Among the lines below, copy exactly those from the one with "confirmations that bindings, workflows" through the one with "intros [[_ _ _ _", counting both ends.

▽

(** ** Properties *)

(** C29.  The dependencies of the current contracts never form a cycle, in any reachable
    state; and every dependency row names a revision its workflow has reached. *)
Theorem dependencies_stay_acyclic db past : reachable (db, past) ->
  (forall id, ~ tc (edge db) id id) /\
  forall r, r ∈ db_dependencies db -> exists w, workflow_of db (dr_ticket_id r) = Some w /\
    dr_contract_revision r <= wf_current_revision w.
Proof. intros [[_ [G A] _ _ _ _] _]%reachable_ok. done. Qed.

(**  Evidence is never lost: in every reachable state, purges included, the
    confirmations that bindings, workflows and receipts name are stored, and one named
    as a success succeeded and still has its snapshot. *)
Theorem references_resolve db past : reachable (db, past) ->
  (forall id, id ∈ attempt_refs db -> is_Some (confirmation_of db id)) /\
  forall id, id ∈ success_refs db -> exists c s, confirmation_of db id = Some c /\ cf_outcome c = OSuccess /\
    cf_snapshot_id c = Some (sn_id s) /\ s ∈ db_snapshots db.
Proof.
  intros [[_ _ _ _ _ [A S]] _]%reachable_ok. split; [done|].
  intros id (c & s & (C & sid & Es & N)%success_of_inv & O)%S. exists c, s. split; [done|]. split; [done|].
  apply first_Some in N as [N E]. apply Z.eqb_eq in E. by subst sid.
Qed.

(**  At most one pull request fills a slot: in every reachable state two active
    bindings of one ticket, revision, attempt and deliverable are the same row. *)
Theorem one_active_binding_per_slot db past a b : reachable (db, past) ->
  a ∈ db_bindings db -> b ∈ db_bindings db -> br_active a = true -> br_active b = true -> slot a = slot b -> a = b.
Proof. intros [[_ _ [_ S] _ _ _] _]%reachable_ok. by apply partial_unique_elem. Qed.

(**  The receipts of a reachable state are consistent: identifiers are unique and a
    generation has one receipt per milestone and evidence digest; each is internally valid
    (its proof names its own ticket, revision, attempt and digests); none is ahead of its
    workflow; and a fulfillment stands on an integration of the same generation. *)
Theorem receipts_are_consistent db past : reachable (db, past) ->
  NoDup (map mr_id (db_receipts db)) /\ NoDup (map receipt_key (db_receipts db)) /\
  forall r, r ∈ db_receipts db ->
    MilestoneReceipt_ok r = true /\
    (exists w, workflow_of db (mr_ticket_id r) = Some w /\ mr_contract_revision r <= wf_current_revision w /\
       mr_attempt r <= wf_attempt w) /\
    (mr_milestone r = Fulfilled -> exists i, i ∈ db_receipts db /\ mr_milestone i = Integration /\
       generation i = generation r).
Proof. intros [[_ _ _ [I K V B R] _ _] _]%reachable_ok. split_and!; [done..|]. intros r Hr. auto. Qed.



(** C1.  A contract is fulfilled only with its receipts: in every reachable state the
    disposition of a contracted ticket follows the ticket's status, and a fulfilled one is
    a closed request with a fulfillment receipt, and an integration receipt of the same
    evidence, for exactly the current revision and attempt. *)
Theorem fulfilled_contracts_are_proven db past id w : reachable (db, past) -> workflow_of db id = Some w ->
  exists t, ticket_of db id = Some t /\ tk_kind t = REQUEST /\ fits (tk_status t) (wf_disposition w) = true /\
    (wf_disposition w = DFulfilled -> tk_status t = CLOSED /\
       exists f i, f ∈ db_receipts db /\ i ∈ db_receipts db /\ mr_milestone f = Fulfilled /\
         mr_milestone i = Integration /\ generation i = generation f /\ mr_ticket_id f = id /\
         mr_contract_revision f = wf_current_revision w /\ mr_attempt f = wf_attempt w).
Proof.
  intros [[_ _ _ R C _] _]%reachable_ok W. destruct (C id w W) as (t & T & K & F & Q).
  exists t. do 3 (split; [done|]). intros D. split; [rewrite D in F; by destruct (tk_status t)|].
  destruct (Q D) as (f & Hf & M & ?). destruct (ro_basis _ R f Hf M) as (i & Hi & Mi & G). exists f, i. done.
Qed.

(** C30.  The records are append-only: contract revisions, receipts and idempotency events
    of a reachable state are, in their order, a prefix of those of every later state, and
    a workflow's revision, attempt, versions and claim epoch never decrease. *)
Theorem records_are_append_only db past db' past' : reachable (db, past) -> rtc step (db, past) (db', past') ->
  (exists new, db_revisions db' = db_revisions db ++ new) /\ (exists new, db_receipts db' = db_receipts db ++ new) /\
  (exists new, db_events db' = db_events db ++ new) /\
  forall id w, workflow_of db id = Some w -> exists w', workflow_of db' id = Some w' /\
    wf_current_revision w <= wf_current_revision w' /\ wf_attempt w <= wf_attempt w' /\
    wf_row_version w <= wf_row_version w' /\ wf_context_row_version w <= wf_context_row_version w' /\
    wf_claim_epoch w <= wf_claim_epoch w'.
Proof.
  intros O%reachable_ok R. destruct (steps_ok _ _ R O) as [_ [_ W Rc Rv Ev]]. do 3 (split; [done|]).
  intros id w (w' & Hw & [? ? ? ? ? C])%W. exists w'. split_and!; try done. lia.
Qed.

△

EXPECTED ANSWER:
    confirmations that bindings, workflows and receipts name are stored, and one named
    as a success succeeded and still has its snapshot. *)
Theorem references_resolve db past : reachable (db, past) ->
  (forall id, id ∈ attempt_refs db -> is_Some (confirmation_of db id)) /\
  forall id, id ∈ success_refs db -> exists c s, confirmation_of db id = Some c /\ cf_outcome c = OSuccess /\
    cf_snapshot_id c = Some (sn_id s) /\ s ∈ db_snapshots db.
Proof.
  intros [[_ _ _ _ _ [A S]] _]%reachable_ok. split; [done|].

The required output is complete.